The Centre for Fortean Zoology (CFZ) are still on the track, and have been since 1992. But as if chasing unknown animals wasn't enough, we are involved in education, conservation, and good old-fashioned natural history! We already have three journals, the largest cryptozoological publishing house in the world, CFZtv, and the largest cryptozoological conference in the English-speaking world, but in January 2009 someone suggested that we started a daily online magazine! The CFZ bloggo is a collaborative effort by a coalition of members, friends, and supporters of the CFZ, and covers all the subjects with which we deal, with a smattering of music, high strangeness and surreal humour to make up the mix.

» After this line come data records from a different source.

(* ===== verification/_CoqProject ===== *)
-Q . S2P
Prelude.v
JsString.v
JsValue.v
Json.v
JsonText.v
RequestInput.v
Pagination.v
Effects.v
Errors.v
Auth.v
DeviceContext.v
AdminGate.v
Idempotency.v
RateLimits.v
Alerts.v
DbClient.v
Prisma.v
Dates.v
AuditChain.v
Webhooks.v
JobHeartbeat.v
Money.v
FeeComputation.v
LossAllocation.v
MediatorQuorum.v
DeadlineExtension.v
DeadlineContract.v
Disputes.v
PayoutIntent.v
CircuitBreaker.v
SimpleBreaker.v
Retry.v
EventHandlers.v
AuditTrail.v
Optimistic.v
DisputeStore.v
OfflineCache.v
FeatureFlags.v
TradeDeadline.v
Wallet.v
BulkImport.v
ErrorMapping.v
AuthHelper.v
Middleware.v
Encryption.v
Manifest.v
Evidence.v
EscrowRelease.v
EventDecoder.v
EventListener.v
Trades.v
TradeLifecycle.v
Outbox.v
Streams.v
Reconciliation.v
StreamClawback.v
AdminStreams.v
AppRoutes.v
JsText.v
Double.v
Health.v
FeeEstimator.v
ContractTx.v
TradeController.v
Assets.v
DeepLinks.v
MobileErrors.v
MobileTrades.v
Orphans.v
Reputation.v
Regex.v
Redaction.v
Shutdown.v
Savings.v
Users.v
Categories.v
Quotes.v
Treasury.v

It is edited by CFZ Director Jon Downes, and subbed by the lovely Lizzy Bitakara'mire (formerly Clancy), scourge of improper syntax. The daily newsblog is edited by Corinna Downes, head administratrix of the CFZ, and the indexing is done by Lee Canty and Kathy Imbriani. There is regular news from the CFZ Mystery Cat study group, and regular fortean bird news from 'The Watcher of the Skies'. Regular bloggers include Dr Karl Shuker, Dale Drinnon, Richard Muirhead and Richard Freeman.The CFZ bloggo is updated daily, and there's nothing quite like it anywhere else. Come and join us...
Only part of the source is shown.